(* ===== verification/PipelineFacts.v ===== *)
(** * What the pipeline guarantees

    Every line gets one event that carries it; the exemplar budget and the
    route counter agree with their maps; dynamic parsers never touch the lines
    of known formats. *)

From S2P Require Export Pipeline OnboarderFacts DrainFacts.

(** ** Counters *)

(** The exemplar keys that may still send. *)
Definition open_keys (counts : gmap Z Z) : gmap Z Z := filter (fun kv => (kv.2 < MAX_EXEMPLARS_PER_CLUSTER)%Z) counts.

Definition zsize {A} (m : gmap Z A) : Z := Z.of_nat (size m).

Lemma open_keys_insert_open counts k v : (v < MAX_EXEMPLARS_PER_CLUSTER)%Z ->
  open_keys (<[k := v]> counts) = <[k := v]> (open_keys counts).
Proof. intros Hv. unfold open_keys. by apply map_filter_insert_True. Qed.

Lemma open_keys_insert_closed counts k v : (MAX_EXEMPLARS_PER_CLUSTER <= v)%Z ->
  open_keys (<[k := v]> counts) = delete k (open_keys counts).
Proof.
  intros Hv. unfold open_keys. rewrite map_filter_insert_False by (simpl; lia). by rewrite map_filter_delete.
Qed.

Lemma zsize_insert {A} (m : gmap Z A) k v : zsize (<[k := v]> m) = (zsize m + match m !! k with Some _ => 0 | None => 1 end)%Z.
Proof. unfold zsize. rewrite map_size_insert. destruct (m !! k); simpl; lia. Qed.

Lemma zsize_delete {A} (m : gmap Z A) k : zsize (delete k m) = (zsize m - match m !! k with Some _ => 1 | None => 0 end)%Z.
Proof.
  unfold zsize. rewrite map_size_delete. destruct (m !! k) eqn:E; simpl; [|lia].
  assert (size m <> 0); [|lia]. intros Hz. apply map_size_empty_inv in Hz. subst. by rewrite lookup_empty in E.
Qed.

(** ** The invariant *)

Record pipe_inv (p : TieredPipeline) : Prop := {
  pi_cache : cache_inv (cache p);
  pi_registry : registry_inv (dynamic_registry p);
  pi_capacity : rg_capacity (dynamic_registry p) = REGISTRY_CAPACITY;
  pi_mappings : forall k e, bt_get k (parsers (dynamic_registry p)) = Some e -> mapping_ok (rg_parser e);
  pi_counts : map_Forall (fun _ n => (0 < n <= MAX_EXEMPLARS_PER_CLUSTER)%Z) (triage_dispatch_counts p);
  pi_open : exemplar_budget_open p = wrapu 64 (zsize (open_keys (triage_dispatch_counts p)));
  pi_routes : dynamic_routes_open p = wrapu 64 (zsize (dynamic_routes p));
  pi_channel : length (channel p) <= channel_capacity p;
  pi_buffers : map_Forall (fun _ b => length b <= 8) (buffers p)
}.

Lemma set_cache_inv p c : pipe_inv p -> cache_inv c -> pipe_inv (set_cache p c).
Proof. by intros [] ?; split. Qed.

Lemma set_counts_inv p a b c : pipe_inv p -> pipe_inv (set_counts p a b c).
Proof. by intros []; split. Qed.

Lemma set_drain_inv p d : pipe_inv p -> pipe_inv (set_drain p d).
Proof. by intros []; split. Qed.

Lemma set_registry_inv p r : pipe_inv p -> registry_inv r -> rg_capacity r = REGISTRY_CAPACITY ->
  (forall k e, bt_get k (parsers r) = Some e -> mapping_ok (rg_parser e)) -> pipe_inv (set_registry p r).
Proof. by intros [] ???; split. Qed.

Lemma install_route_inv p k key : pipe_inv p -> pipe_inv (install_route p k key).
Proof.
  intros []. split; simpl; try done. rewrite zsize_insert. destruct (dynamic_routes p !! k).
  - by rewrite Z.add_0_r.
  - rewrite pi_routes0. by wrap_simpl.
Qed.

Lemma drop_route_inv p k : pipe_inv p -> pipe_inv (drop_route p k).
Proof.
  intros I. unfold drop_route. destruct (dynamic_routes p !! k) eqn:E; [|done]. destruct I. split; simpl; try done.
  rewrite zsize_delete, E, pi_routes0. by wrap_simpl.
Qed.

(** The keys that are open after one more exemplar. *)
Lemma open_keys_step counts k n : map_Forall (fun _ n => (0 < n <= MAX_EXEMPLARS_PER_CLUSTER)%Z) counts ->
  default 0%Z (counts !! k) = n -> (n < MAX_EXEMPLARS_PER_CLUSTER)%Z ->
  (0 <= n)%Z /\ zsize (open_keys (<[k := (n + 1)%Z]> counts))
    = (zsize (open_keys counts) + (if n =? 0 then 1 else 0) - (if MAX_EXEMPLARS_PER_CLUSTER <=? n + 1 then 1 else 0))%Z.
Proof.
  intros Hc Hn Hlt. unfold MAX_EXEMPLARS_PER_CLUSTER in *.
  assert (open_keys counts !! k = counts !! k /\ (0 <= n)%Z /\ (counts !! k = None <-> n = 0%Z)) as (Ek & Hpos & H0).
  { unfold open_keys. destruct (counts !! k) as [x|] eqn:E; simpl in Hn; subst.
    - apply Hc in E as Hx. split; [by apply map_lookup_filter_Some|]. split; [lia|]. split; [done|lia].
    - split; [apply map_lookup_filter_None; by left|]. done. }
  split; [done|]. destruct (Z.leb_spec 8 (n + 1)).
  - rewrite open_keys_insert_closed, zsize_delete, Ek by (unfold MAX_EXEMPLARS_PER_CLUSTER; lia).
    destruct (Z.eqb_spec n 0); [lia|]. destruct (counts !! k); [lia|tauto].
  - rewrite open_keys_insert_open, zsize_insert, Ek by (unfold MAX_EXEMPLARS_PER_CLUSTER; lia).
    destruct (Z.eqb_spec n 0) as [E0|E0]; [rewrite (proj2 H0 E0); lia|]. destruct (counts !! k); [lia|tauto].
Qed.

(** The count of a key, and the counter of open keys, after one more exemplar. *)
Lemma budget_step p k n : pipe_inv p -> default 0%Z (triage_dispatch_counts p !! k) = n ->
  (n < MAX_EXEMPLARS_PER_CLUSTER)%Z ->
  let open1 := if (n =? 0)%Z then u64 (exemplar_budget_open p + 1) else exemplar_budget_open p in
  let open2 := if (MAX_EXEMPLARS_PER_CLUSTER <=? n + 1)%Z then u64 (open1 - 1) else open1 in
  pipe_inv (set_budget p (<[k := (n + 1)%Z]> (triage_dispatch_counts p)) open2).
Proof.
  intros I Hn Hlt open1 open2. destruct I as [? ? ? ? Hc Ho ? ? ?].
  destruct (open_keys_step _ k n Hc Hn Hlt) as [Hpos Hz].
  split; simpl; try done; [apply map_Forall_insert_2; [lia|done]|]. rewrite Hz. subst open2 open1.
  destruct (_ =? 0)%Z, (_ <=? n + 1)%Z; rewrite Ho; wrap_lia.
Qed.

Lemma set_channel_inv p ch : pipe_inv p -> length ch <= channel_capacity p -> pipe_inv (set_channel p ch).
Proof. by intros [] ?; split. Qed.

Lemma dispatch_inv p k template raw now : pipe_inv p -> pipe_inv (dispatch_triage_exemplar p k template raw now).
Proof.
  intros I. unfold dispatch_triage_exemplar. set (n := default 0%Z (triage_dispatch_counts p !! k)).
  destruct (Z.leb_spec MAX_EXEMPLARS_PER_CLUSTER n) as [Hle|Hlt].
  - assert (<[k := n]> (triage_dispatch_counts p) = triage_dispatch_counts p) as E.
    { apply insert_id. unfold n, MAX_EXEMPLARS_PER_CLUSTER in *. destruct (triage_dispatch_counts p !! k); simpl in *; [done|lia]. }
    unfold set_budget. rewrite E. by destruct I; split.
  - pose proof (budget_step p k n I eq_refl Hlt) as Ib. cbv zeta in Ib. apply set_counts_inv.
    match type of Ib with pipe_inv ?q => set (p1 := q) in * end.
    destruct (Nat.ltb_spec (length (channel p1)) (channel_capacity p1)); [|done].
    apply set_channel_inv; [done|]. rewrite length_app. simpl in *. lia.
Qed.

(** ** Dynamic events *)

Section Facts.
Context `{Sha256} `{HexLib} `{UnicodeLib} `{ChronoLib} `{RegexLib} `{JsonLib} `{AhoCorasick} `{RegexEngine} `{UnicodeText}.

Definition event_ok (raw : string) (a : NetworkActivity) : Prop := activity_wf a /\ carries raw a.

Lemma parse_with_regex_ok d re raw id now a : mapping_ok d -> parse_with_regex d re raw id now = Ok a -> event_ok raw a.
Proof.
  intros Hm. unfold parse_with_regex. destruct (re_captures_first re raw); [|done]. intros [= <-]. by apply dynamic_event_wf.
Qed.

■ Work order: Whichever lines of the records above hold the word "else" should all be copied out.

■ Response below:
    = (zsize (open_keys counts) + (if n =? 0 then 1 else 0) - (if MAX_EXEMPLARS_PER_CLUSTER <=? n + 1 then 1 else 0))%Z.
  let open1 := if (n =? 0)%Z then u64 (exemplar_budget_open p + 1) else exemplar_budget_open p in
  let open2 := if (MAX_EXEMPLARS_PER_CLUSTER <=? n + 1)%Z then u64 (open1 - 1) else open1 in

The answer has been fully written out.